Filter the records for lines holding the string "bindings".

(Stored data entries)
= = = = = = =
(** The nodes of the bodies of the for-each loops. *)
Definition body_nodes (workflow : CompiledWorkflowDefinition) : list CompiledWorkflowNode :=
  flat_map (λ (descriptor : CompiledForEach), descriptor.(CompiledForEach.body).(CompiledForEachBody.nodes))
    (unwrap_or_default workflow.(CompiledWorkflowDefinition.graph).(CompiledWorkflowGraph.for_each)).

(** The edges into and out of a node: what the maps [incoming] and [outgoing] hold for it. *)
Definition edges_into (edges : list CompiledWorkflowEdge) (id : string) : list CompiledWorkflowEdge :=
  List.filter (λ (edge : CompiledWorkflowEdge), edge.(CompiledWorkflowEdge.to) == id) edges.
Definition edges_out_of (edges : list CompiledWorkflowEdge) (id : string) : list CompiledWorkflowEdge :=
  List.filter (λ (edge : CompiledWorkflowEdge), edge.(CompiledWorkflowEdge.from) == id) edges.

Definition is_always (condition : EdgeCondition) : bool :=
  match condition with EdgeCondition.Always => true | _ => false end.
Definition is_boolean (condition : EdgeCondition) : bool :=
  match condition with EdgeCondition.Boolean _ => true | _ => false end.
Definition is_equals (condition : EdgeCondition) : bool :=
  match condition with EdgeCondition.Equals _ _ => true | _ => false end.
Definition is_truthy (condition : EdgeCondition) : bool :=
  match condition with EdgeCondition.Truthy _ => true | _ => false end.

(** ** Shapes of expressions *)

(** [matches!(expression, Some(Literal { value }) if test(value))] and the like. *)
Definition literal_is (expression : option ValueExpression) (test : Value → bool) : bool :=
  match expression with Some (ValueExpression.Literal value) => test value | _ => false end.
Definition literal_text_is (expression : option ValueExpression) (test : string → bool) : bool :=
  literal_is expression (λ value, is_some_and (as_str value) test).
Definition literal_count_is (expression : option ValueExpression) (test : N → bool) : bool :=
  literal_is expression (λ value, is_some_and (as_u64 value) test).
Definition is_context_reference (expression : ValueExpression) : bool :=
  match expression with ValueExpression.ContextReference _ => true | _ => false end.
(** [matches!(inputs, Object { fields } if fields.is_empty())]. *)
Definition is_empty_object (expression : ValueExpression) : bool :=
  match expression with ValueExpression.Object fields => size fields == 0 | _ => false end.
(** [matches!(fields.get(key), Some(SecretReference { name }) if valid_secret_name(name))]. *)
Definition secret_at (fields : gmap string ValueExpression) (key : string) : bool :=
  match fields !! key with Some (ValueExpression.SecretReference name) => valid_secret_name name | _ => false end.
(** [fields.len() == 1] and the source is a literal string. *)
Definition is_script_source (expression : ValueExpression) : bool :=
  match expression with
  | ValueExpression.Object fields => (size fields == 1) && literal_is (fields !! "source") is_string
  | _ => false
  end.

(** ** Equality of JSON values

    [Value] compares numbers by value and objects without regard to the order of their entries. *)

(** [f64::eq] of bit patterns: no NaN equals anything, and both zeros are equal. *)
Definition f64_eqb (x y : f64) : bool :=
  negb (f64_is_nan x) && negb (f64_is_nan y)
  && ((x =? y)%N || (N.land x 9223372036854775807 =? 0)%N && (N.land y 9223372036854775807 =? 0)%N).

Definition number_eqb (a b : Number) : bool :=
  match a, b with
  | Number.PosInt a, Number.PosInt b => (a =? b)%N
  | Number.NegInt a, Number.NegInt b => (a =? b)%Z
  | Number.Float a, Number.Float b => f64_eqb a b
  | _, _ => false
  end.

Fixpoint value_eqb (a b : Value) : bool :=
  match a, b with
  | Value.Null, Value.Null => true
  | Value.Bool a, Value.Bool b => Bool.eqb a b
  | Value.Number a, Value.Number b => number_eqb a b
  | Value.String a, Value.String b => a == b
  | Value.Array a, Value.Array b =>
      (fix all_equal (a b : list Value) : bool :=
         match a, b with
         | [], [] => true
         | x :: a, y :: b => value_eqb x y && all_equal a b
         | _, _ => false
         end) a b
  | Value.Object a, Value.Object b =>
      (length a == length b)
      && forallb (λ entry, is_some_and (map_get b entry.1) (value_eqb entry.2)) a
  | _, _ => false
  end.

(** [left.metadata.as_ref() == right.metadata.as_ref()]. *)
Definition same_metadata (a b : option Map) : bool :=
  match a, b with
  | Some a, Some b => value_eqb (Value.Object a) (Value.Object b)
  | None, None => true
  | _, _ => false
  end.

(** ** Helpers of model/validation.rs *)

Definition valid_sha256 (value : string) : bool :=
  (str_len value =? 71)%N && starts_with "sha256:" value
  && bytes_all is_lower_hex (String.substring 7 64 value).

Definition valid_portable_path (value : string) : bool :=
  negb (str_is_empty value) && (str_len value <=? 1024)%N
  && negb (starts_with "/" value) && negb (str_contains "\" value)
  && negb (existsb (λ part, (part == "..") || str_is_empty part) (split (is_byte "/"%char) value)).

(** A JavaScript identifier of ASCII letters. *)
Definition valid_for_each_path_segment (value : string) : bool :=
  first_then (λ b, is_byte "_"%char b || is_byte "$"%char b || is_ascii_alphabetic b)
    (λ b, is_byte "_"%char b || is_byte "$"%char b || is_ascii_alphanumeric b) value.

Definition valid_reusable_context_path (path : string) (allow_iteration : bool) : bool :=
  let identifiers_valid := forallb valid_for_each_path_segment in
  match split (is_byte "."%char) path with
  | root :: rest =>
      if root == "payload" then identifiers_valid rest
      else if root == "steps" then
        match rest with
        | step :: rest => valid_public_structural_id step && identifiers_valid rest
        | [] => false
        end
      else if root == "item" then allow_iteration && identifiers_valid rest
      else if root == "iteration" then
        match rest with
        | [field] => ((field == "index") || (field == "total")) && allow_iteration
        | _ => false
        end
      else false
  | [] => false
  end.

Definition valid_binding_name (value : string) : bool :=
  first_then is_ascii_lowercase is_ascii_alphanumeric value && (str_len value <=? 128)%N.

(** [prop.expression] is valid; the secret it names. *)
Definition prop_expression (prop : CompiledReusableBoundProp) (allow_iteration : bool) : bool * option string :=
  match prop.(CompiledReusableBoundProp.expression) with
  | CompiledReusablePropExpression.Literal value =>
      (negb prop.(CompiledReusableBoundProp.secret) && (str_len value <=? 65536)%N, None)
  | CompiledReusablePropExpression.Context path =>
      (negb prop.(CompiledReusableBoundProp.secret) && (str_len path <=? 1024)%N && valid_reusable_context_path path allow_iteration, None)
  | CompiledReusablePropExpression.Secret name =>
      if prop.(CompiledReusableBoundProp.secret) && valid_secret_name name && (str_len name <=? 128)%N
      then (true, Some name) else (false, None)
  end.

(** The loop of [reusable_prop_secrets]; its state holds the names, the bindings and the secrets. *)
Definition check_prop (allow_iteration : bool) (state : gset string * gset string * list string)
    (prop : CompiledReusableBoundProp) : gset string * gset string * list string * list ModelIssue :=
  let '(names, bindings, secrets) := state in
  let '(expression_valid, secret) := prop_expression prop allow_iteration in
  let secrets := secrets ++ option_list secret in
  let shape := valid_reusable_alias prop.(CompiledReusableBoundProp.name) && valid_binding_name prop.(CompiledReusableBoundProp.binding_name) in
  let '(names, new_name) := insert_when shape prop.(CompiledReusableBoundProp.name) names in
  let '(bindings, new_binding) := insert_when new_name prop.(CompiledReusableBoundProp.binding_name) bindings in
  (names, bindings, secrets,
   push_if (negb (new_binding && expression_valid)) ModelIssueCode.InvalidReusableDefinition
     "Reusable operation {subject} has an invalid or duplicate prop {:?}.").

(** [secrets.sort(); secrets.dedup();]. *)
Definition sort_dedup (l : list string) : list string :=
  merge_sort (λ a b, Is_true (String.leb a b)) (remove_dups l).

Definition reusable_prop_secrets (props : list CompiledReusableBoundProp) (allow_iteration : bool) :
    list string * list ModelIssue :=
  let '(_, _, secrets, issues) := scan_issues (check_prop allow_iteration) (∅, ∅, []) props in
  (sort_dedup secrets, issues).

Definition valid_reusable_lifecycle (lifecycle : CompiledReusableLifecycle) : bool :=
  forallb (λ ids, negb (is_empty ids) && forallb valid_id ids)
    (option_list lifecycle.(CompiledReusableLifecycle.on_success) ++ option_list lifecycle.(CompiledReusableLifecycle.on_error) ++ option_list lifecycle.(CompiledReusableLifecycle.on_complete)).

Definition empty_control_node (node : option CompiledWorkflowNode) (handler : string) : bool :=
  is_some_and node (λ (node : CompiledWorkflowNode),
    (node.(CompiledWorkflowNode.handler) == handler) && is_none node.(CompiledWorkflowNode.timeout_ms) && is_none node.(CompiledWorkflowNode.retry_policy)
    && is_none node.(CompiledWorkflowNode.script_runtime) && is_none node.(CompiledWorkflowNode.metadata) && is_empty_object node.(CompiledWorkflowNode.inputs)).

(** A control node that may carry metadata. *)
Definition plain_control_node (node : option CompiledWorkflowNode) (handler : string) : bool :=
  is_some_and node (λ (node : CompiledWorkflowNode),
    (node.(CompiledWorkflowNode.handler) == handler) && is_none node.(CompiledWorkflowNode.timeout_ms) && is_none node.(CompiledWorkflowNode.retry_policy)
    && is_none node.(CompiledWorkflowNode.script_runtime) && is_empty_object node.(CompiledWorkflowNode.inputs)).

(** At most 64 secrets, in ascending order, well named. *)
Definition valid_required_secrets (secrets : list string) : bool :=
  (len secrets <=? 64)%N && ascending secrets && forallb valid_secret_name secrets.

(** ** Expressions, model/branch_validation.rs *)

(** Some segment of a path is empty. *)
Definition has_empty_segment (path : list string) : bool := existsb str_is_empty path.

Fixpoint inspect_expression (expression : ValueExpression) : list ModelIssue :=
  match expression with
  | ValueExpression.Literal _ => []
  | ValueExpression.ContextReference path =>
      push_if (is_empty path || has_empty_segment path) ModelIssueCode.InvalidValueExpression
        "Context reference at {at} must contain non-empty path segments."
  | ValueExpression.LifecycleReference path =>
      push_if (is_empty path || (32 <? len path)%N || has_empty_segment path) ModelIssueCode.InvalidValueExpression
        "Lifecycle reference at {at} must contain 1 to 32 non-empty path segments."
  | ValueExpression.SecretReference name =>
      push_if (negb (valid_secret_name name)) ModelIssueCode.InvalidValueExpression
        "Secret reference at {at} has an invalid symbolic name."
  | ValueExpression.Object fields => concat (btree_values (inspect_expression <$> fields))
  | ValueExpression.Array items => concat (inspect_expression <$> items)
  | ValueExpression.Template parts =>
      push_if (is_empty parts) ModelIssueCode.InvalidValueExpression
        "Template expression at {at} must contain at least one part."
      ++ flat_map (λ part,
           match part with
           | TemplatePart.ContextReference path | TemplatePart.LifecycleReference path =>
               push_if (is_empty path || (32 <? len path)%N || has_empty_segment path)
                 ModelIssueCode.InvalidValueExpression
                 "Reference at {at}.parts[{index}] must contain 1 to 32 non-empty path segments."
           | TemplatePart.Text _ => []
           end) parts
  end.

Fixpoint contains_lifecycle_reference (expression : ValueExpression) : bool :=
  match expression with
  | ValueExpression.LifecycleReference _ => true
  | ValueExpression.Object fields => existsb id (btree_values (contains_lifecycle_reference <$> fields))
  | ValueExpression.Array items => existsb id (contains_lifecycle_reference <$> items)
  | ValueExpression.Template parts => existsb (λ part, match part with TemplatePart.LifecycleReference _ => true | _ => false end) parts
  | ValueExpression.Literal _ | ValueExpression.ContextReference _ | ValueExpression.SecretReference _ => false
  end.

(** ** Triggers, model/trigger_validation.rs *)

Fixpoint collect_custom_provider_ids (expression : ValueExpression) : list string :=
  match expression with
  | ValueExpression.Object fields =>
      (if literal_string (fields !! "provider") == Some "custom"
       then option_list (literal_string (fields !! "providerId")) else [])
      ++ concat (btree_values (collect_custom_provider_ids <$> fields))
  | ValueExpression.Array items => concat (collect_custom_provider_ids <$> items)
  | _ => []
  end.

Definition exact_fields (fields : gmap string ValueExpression) (names : list string) : bool :=
  (size fields == length names) && forallb (contains_key fields) names.

Definition valid_schema_literal (expression : option ValueExpression) : bool := literal_is expression is_object.

Definition valid_webhook_path (path : string) : bool :=
  (str_len path <=? 2048)%N && starts_with "/" path && (path != "/_woml") && negb (starts_with "/_woml/" path)
  && ((path == "/")
      || forallb (λ segment,
           negb (str_is_empty segment)
           && bytes_all (λ b, is_ascii_alphanumeric b || is_byte "."%char b || is_byte "_"%char b
                              || is_byte "~"%char b || is_byte "-"%char b) segment)
           (split (is_byte "/"%char) (tail path))).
= = = = = = =
• _Response to this task_
(** The loop of [reusable_prop_secrets]; its state holds the names, the bindings and the secrets. *)
  let '(names, bindings, secrets) := state in
  let '(bindings, new_binding) := insert_when new_name prop.(CompiledReusableBoundProp.binding_name) bindings in
  (names, bindings, secrets,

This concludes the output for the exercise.